Park is located in the Pechersk Raion of Kyiv next to important government institutions such as the Parliament's building which is separated from the park by ploshcha Konstytutsii (Constitution Square). The Constitution Square is rather elongated and serves as the park's northwestern border. It runs perpendicular to vulytsia Mykhaila Hrushevskoho (Hrushevsky Street) which is the park's southwestern border. To the southeast the park is cut off by vulytsia Merezhka (Merezhko Street) and row of residential multi-story buildings. On the northeast side of the park towards Dnieper's shores runs Parkova doroha (Park Road).

Within the Mariinskyi Park is located a complex of government administration buildings that belongs to the Ministry of Health Care.

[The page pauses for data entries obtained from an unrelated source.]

Lemma probabilities_as_list_values_witness :
  snd (Site.probabilities_as_list bf_SI site_AB 0 300)
  = Ok (spec_probability (fun d => bf_SI d 0 300) site_AB
          <$> Site.defects site_AB).
Proof.
  apply (probabilities_as_list_values fundamental_charge_SI bf_SI "O" 0
           [species_A; species_B] [-0.5; 0] None 0 1 site_AB 0 300).
  - exact init_site_AB.
  - exact site_AB_unique_labels.
  - right. exact site_AB_denominator.
Defined.

(** ** Charge on constructed sites *)

(** X14. The array that [charge] builds has one entry per defect, and only
    a one-entry array converts to [float]: on a constructed site whose
    number of species is not one, [charge] raises [TypeError] whenever
    [probabilities] returns. *)
Theorem charge_needs_one_species (fundamental_charge : R)
    (bf : DefectAtSite.t -> R -> R -> R)
    (label : string) (x : R) (species : list DefectSpecies.t)
    (energies : list R) (scaling : option ndarray) (valence sat : R)
    (s : Site.t) (phi temp : R) :
  Site.__init__ fundamental_charge label x species energies scaling valence sat
  = Ok s ->
  length species <> 1%nat ->
  is_Ok (Site.probabilities bf s phi temp) ->
  Site.charge fundamental_charge bf s phi temp
  = Raise (Exn TypeError
             "only length-1 arrays can be converted to Python scalars").
Proof.
  intros Hinit Hlen [p Hp].
  apply (charge_TypeError _ _ _ _ _ p Hp).
  destruct (init_inv _ _ _ _ _ _ _ _ _ Hinit)
    as (Hle & Hdef & _ & _ & _ & _ & _ & _ & _ & Hsc).
  rewrite Hsc, Hdef, length_zip_with. lia.
Qed.

(** The two-species worked example. *)
Lemma charge_needs_one_species_witness :
  Site.charge fundamental_charge_SI bf_SI site_AB 0 300
  = Raise (Exn TypeError
             "only length-1 arrays can be converted to Python scalars").
Proof.
  apply (charge_needs_one_species fundamental_charge_SI bf_SI "O" 0
           [species_A; species_B] [-0.5; 0] None 0 1 site_AB 0 300).
  - exact init_site_AB.
  - cbn. lia.
  - destruct worked_example_AB as (p & Hp & _). by exists p.
Defined.

Lemma loops_equal_all_mobile (s : Site.t) (bfs : gmap string R) (denom : R)
    (ds : list DefectAtSite.t) (acc : gmap string R) :
  (forall d, d ∈ ds -> DefectAtSite.can_equilibrate d = true) ->
  Site.mobile_probabilities_loop s bfs denom ds acc
  = Site.probabilities_loop s bfs denom ds acc.
Proof.
  revert acc. induction ds as [|d ds IH]; intros acc Hall; [reflexivity|].
  cbn [Site.probabilities_loop Site.mobile_probabilities_loop].
  rewrite (Hall d) by by left. cbn [negb].
  destruct (dict_get bfs (DefectAtSite.label d)) as [b|e]; [|reflexivity]. cbn.
  destruct (py_div _ denom) as [q|e]; [|reflexivity]. cbn.
  apply IH. intros d' Hd'. apply Hall. by right.
Qed.

(** X15. On a site all of whose defects can equilibrate, the mobile-only
    mapping is the full mapping, and whenever [charge_from_mobile_defects]
    returns [w], [charge] returns [w] plus [fundamental_charge] times the
    site valence. *)
Theorem charge_mobile_only (fundamental_charge : R)
    (bf : DefectAtSite.t -> R -> R -> R) (s : Site.t) (phi temp : R) :
  (forall d, d ∈ Site.defects s -> DefectAtSite.can_equilibrate d = true) ->
  Site.mobile_defect_probabilities bf s phi temp
  = Site.probabilities bf s phi temp
  /\ forall w,
       Site.charge_from_mobile_defects fundamental_charge bf s phi temp = Ok w ->
       Site.charge fundamental_charge bf s phi temp
       = Ok (w + Site.valence s * fundamental_charge).
Proof.
  intros Hall.
  assert (Heq : Site.mobile_defect_probabilities bf s phi temp
                = Site.probabilities bf s phi temp).
  { unfold Site.mobile_defect_probabilities, Site.probabilities.
    destruct (Site.denominator bf s phi temp) as [den|e]; [|reflexivity]. cbn.
    by apply loops_equal_all_mobile. }
  split; [exact Heq|].
  intros w. unfold Site.charge_from_mobile_defects, Site.charge. rewrite Heq.
  destruct (Site.probabilities bf s phi temp) as [p|e]; [|discriminate]. cbn.
  destruct (Site.weighted_valences p (Site.defects s)) as [total|e];
    [|discriminate]. cbn.
  destruct (Site.scaling s) as [|sc [|sc' rest]]; cbn; try discriminate.
  intros [= <-]. f_equal. ring.
Qed.

(** On the site holding the mobile species [A] alone. *)
Lemma charge_mobile_only_witness :
  Site.mobile_defect_probabilities bf_SI site_A 0 300
  = Site.probabilities bf_SI site_A 0 300
  /\ forall w,
       Site.charge_from_mobile_defects fundamental_charge_SI bf_SI site_A 0 300
       = Ok w ->
       Site.charge fundamental_charge_SI bf_SI site_A 0 300
       = Ok (w + Site.valence site_A * fundamental_charge_SI).
Proof.
  apply (charge_mobile_only fundamental_charge_SI bf_SI site_A 0 300).
  intros d Hd. cbn in Hd. apply list_elem_of_singleton in Hd. by subst d.
Defined.

(** ** Construction from a site-data record *)

Lemma find_some_intro {A} (f : A -> bool) (l : list A) (v : A) :
  v ∈ l -> f v = true -> exists w, List.find f l = Some w.
Proof.
  induction l as [|u l IH]; intros Hv Hf; [by apply elem_of_nil in Hv|].
  cbn. destruct (f u) eqn:Hu; [by eexists|].
  apply elem_of_cons in Hv as [->|Hv]; [congruence|]. by apply IH.
Qed.

Lemma init_raises_ValueError (fundamental_charge : R) (label : string) (x : R)
    (species : list DefectSpecies.t) (energies : list R)
    (scaling : option ndarray) (valence sat : R) (e : exn) :
  Site.__init__ fundamental_charge label x species energies scaling valence sat
  = Raise e ->
  exn_kind e = ValueError.
Proof.
  unfold Site.__init__.
  destruct (negb (length species =? length energies)%nat);
    [by intros [= <-]|].
  destruct scaling as [[|v [|v' rest]]|]; cbn; try discriminate.
  - destruct (bool_decide (v <> 0)); cbn; [|discriminate].
    destruct (negb (length species =? 1)%nat); cbn; [|discriminate].
    by intros [= <-].
  - by intros [= <-].
Qed.

(** X16. [from_site_data] builds no site when the record names a label
    that no species of the list carries: it raises [ValueError]. *)
Theorem from_site_data_missing_label (fundamental_charge : R)
    (site_data : SiteData.t) (defect_species : list DefectSpecies.t)
    (kwargs : gmap string py_value) (l : string) :
  l ∈ (DefectData.label <$> SiteData.defect_data site_data) ->
  l ∉ (DefectSpecies.label <$> defect_species) ->
  exists msg,
    Site.from_site_data fundamental_charge site_data defect_species kwargs
    = Raise (Exn ValueError msg).
Proof.
  intros Hl Hmissing. unfold Site.from_site_data.
  destruct (find_some_intro
              (fun l => bool_decide
                 (l ∉@{gset string}
                    list_to_set (DefectSpecies.label
                                   <$> Site.defect_species_to_pass site_data
                                         defect_species)))
              (elements (Site.defect_species_labels site_data)) l)
    as [w Hw].
  - apply elem_of_elements. unfold Site.defect_species_labels.
    by apply elem_of_list_to_set.
  - apply bool_decide_eq_true.
    intros (ds & -> & [_ Hds]%list_elem_of_filter)%elem_of_list_to_set%list_elem_of_fmap.
    apply Hmissing. by apply list_elem_of_fmap_2.
  - rewrite Hw. by eexists.
Qed.

(** A record naming [B], offered the species [A] alone. *)
Lemma from_site_data_missing_label_witness :
  exists msg,
    Site.from_site_data fundamental_charge_SI site_data_B [species_A] ∅
    = Raise (Exn ValueError msg).
Proof.
  apply (from_site_data_missing_label fundamental_charge_SI site_data_B
           [species_A] ∅ "B").
  - cbn. by apply list_elem_of_singleton.
  - cbn. intros Hin%list_elem_of_singleton. discriminate.
Defined.

(** X17. Every failure of [from_site_data] is a [ValueError], whether it
    comes from the label check or from the constructor. *)
Theorem from_site_data_raises_ValueError (fundamental_charge : R)
    (site_data : SiteData.t) (defect_species : list DefectSpecies.t)
    (kwargs : gmap string py_value) (e : exn) :
  Site.from_site_data fundamental_charge site_data defect_species kwargs
  = Raise e ->
  exn_kind e = ValueError.
Proof.
  unfold Site.from_site_data.
  destruct (List.find _ _) as [l|]; [by intros [= <-]|].
  apply init_raises_ValueError.
Qed.

(** A record that names [B] twice: one species is selected for two
    energies, and the constructor rejects the lengths. *)
Lemma from_site_data_raises_ValueError_witness :
  exn_kind
    (Exn ValueError "len(defect_species) must be equal to len(defect_energies)")
  = ValueError.
Proof.
  apply (from_site_data_raises_ValueError fundamental_charge_SI
           (SiteData.Build "O" 0 1 [DefectData.Build "B" 0; DefectData.Build "B" 1])
           [species_B] ∅).
  reflexivity.
Defined.

(** X18. [from_site_data] pairs species and energies by position, not by
    label: species are kept in the order of the species list, energies in
    the order of the record.  For a record that lists [a] then [b] and a
    species list that holds [b] then [a], the defect labelled [b] receives
    the energy recorded for [a], and the other way round. *)
Theorem from_site_data_pairs_by_position (fundamental_charge : R)
    (a b : DefectSpecies.t) (ea eb : R) (label : string) (x valence : R)
    (kwargs : gmap string py_value) :
  DefectSpecies.label a <> DefectSpecies.label b ->
  exists s,
    Site.from_site_data fundamental_charge
      (SiteData.Build label x valence
         [DefectData.Build (DefectSpecies.label a) ea;
          DefectData.Build (DefectSpecies.label b) eb])
      [b; a] kwargs = Ok s
    /\ Site.defects s = [Site.make_defect b ea; Site.make_defect a eb].
Proof.
  intros Hab.
  set (sd := SiteData.Build label x valence
               [DefectData.Build (DefectSpecies.label a) ea;
                DefectData.Build (DefectSpecies.label b) eb]).
  assert (Hc : compatible sd [b; a]).
  { unfold compatible, sd. cbn. repeat split.
    - apply NoDup_cons. split; [by intros Hin%list_elem_of_singleton|].
      apply NoDup_singleton.
    - apply NoDup_cons. split; [by intros Hin%list_elem_of_singleton|].
      apply NoDup_singleton.
    - intros l. rewrite !elem_of_cons, !elem_of_nil. tauto. }
  assert (Hpass : Site.defect_species_to_pass sd [b; a] = [b; a]).
  { unfold Site.defect_species_to_pass, Site.defect_species_labels, sd.
    rewrite !filter_cons, filter_nil.
    rewrite !decide_True; [done| |];
      apply elem_of_list_to_set; cbn; rewrite !elem_of_cons; tauto. }
  rewrite (from_site_data_unfold fundamental_charge sd [b; a] Hc kwargs), Hpass.
  eexists. split; [reflexivity|reflexivity].
Qed.

(** The species [A] and [B] with energies [0.5] and [0.7]. *)
Lemma from_site_data_pairs_by_position_witness :
  exists s,
    Site.from_site_data fundamental_charge_SI
      (SiteData.Build "O" 0 0
         [DefectData.Build (DefectSpecies.label species_A) 0.5;
          DefectData.Build (DefectSpecies.label species_B) 0.7])
      [species_B; species_A] ∅ = Ok s
    /\ Site.defects s
       = [Site.make_defect species_B 0.5; Site.make_defect species_A 0.7].
Proof.
  apply (from_site_data_pairs_by_position fundamental_charge_SI species_A
           species_B 0.5 0.7 "O" 0 0 ∅).
  discriminate.
Defined.

(** ** [practice.py]: the nearest grid value *)

Section BisectSpec.
Variables (a : list R) (x : R).
Hypothesis a_sorted : sorted a.

(** With enough rounds the search ends at the insertion point: everything
    to its left is below [x], everything from it on is at least [x]. *)
Lemma bisect_loop_spec fuel lo hi :
  (lo <= hi)%nat -> (hi <= length a)%nat -> (hi - lo <= fuel)%nat ->
  (forall i v, (i < lo)%nat -> a !! i = Some v -> v < x) ->
  (forall i v, (hi <= i)%nat -> a !! i = Some v -> x <= v) ->
  (forall i v, (i < bisect_loop fuel a x lo hi)%nat -> a !! i = Some v -> v < x)
  /\ (forall i v, (bisect_loop fuel a x lo hi <= i)%nat -> a !! i = Some v ->
                  x <= v).
Proof.
  revert lo hi. induction fuel as [|fuel IH]; intros lo hi Hlo Hhi Hfuel Hl Hr.
  - cbn. split; [done|]. intros i v Hi. apply Hr. lia.
  - cbn [bisect_loop]. destruct (Nat.ltb_spec lo hi) as [Hlt|Hge].
    2:{ split; [done|]. intros i v Hi. apply Hr. lia. }
    assert (Hmid : ((lo + hi) / 2 < hi)%nat).
    { apply Nat.Div0.div_lt_upper_bound. lia. }
    assert (Hmid' : (lo <= (lo + hi) / 2)%nat).
    { apply Nat.div_le_lower_bound; lia. }
    destruct (lookup_lt_is_Some_2 a ((lo + hi) / 2)) as [v Hv]; [lia|].
    rewrite Hv. destruct (Rlt_dec v x) as [Hvx|Hvx].
    + apply IH; [lia|lia|lia| |done].
      intros i w Hi Hw. apply Rle_lt_trans with v; [|done].
      apply (a_sorted i ((lo + hi) / 2)%nat); [lia|done|done].
    + apply IH; [lia|lia|lia|done|].
      intros i w Hi Hw. apply Rle_trans with v; [lra|].
      apply (a_sorted ((lo + hi) / 2)%nat i); [lia|done|done].
Qed.

Lemma bisect_left_spec :
  (forall i v, (i < bisect_left a x)%nat -> a !! i = Some v -> v < x)
  /\ (forall i v, (bisect_left a x <= i)%nat -> a !! i = Some v -> x <= v).
Proof.
  unfold bisect_left. apply bisect_loop_spec; [lia|lia|lia| |].
  - intros i v Hi. lia.
  - intros i v Hi Hv. apply lookup_lt_Some in Hv. lia.
Qed.
End BisectSpec.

To the north from the park along the Park Road are located building of a former hospital for chronically sick children and a big heliport.

==Buildings==
- administrative buildings of Ministry of Healthcare
- Church of Alexander Nevsky (not preserved)

==Monuments==
- Heroes of October Revolution
- Participants of January Uprising
- Headstone at Andriy Ivanov's grave
- Blossomed chestnuts monument
===Former monuments===
- Nikolai Vatutin monument Dismantled on 9 February 2023.

==Graves==
- Andriy Ivanov
- Nikolai Vatutin
- Red Guards and Bolsheviks mass grave (who participated the Ukrainian-Soviet War) killed by the Ukrainian Central Rada
- mass grave of 42 victims of Denikin's repressions (Ivan Fyodorovich Smirnov, Vasiliy Chumak)
- mass grave of Kyiv defenders executed by Bolsheviks (during the Ukrainian-Soviet War)
According to the Ukrainian Institute of National Memory the exact location of the burials of the Bolsheviks and their victims is unknown.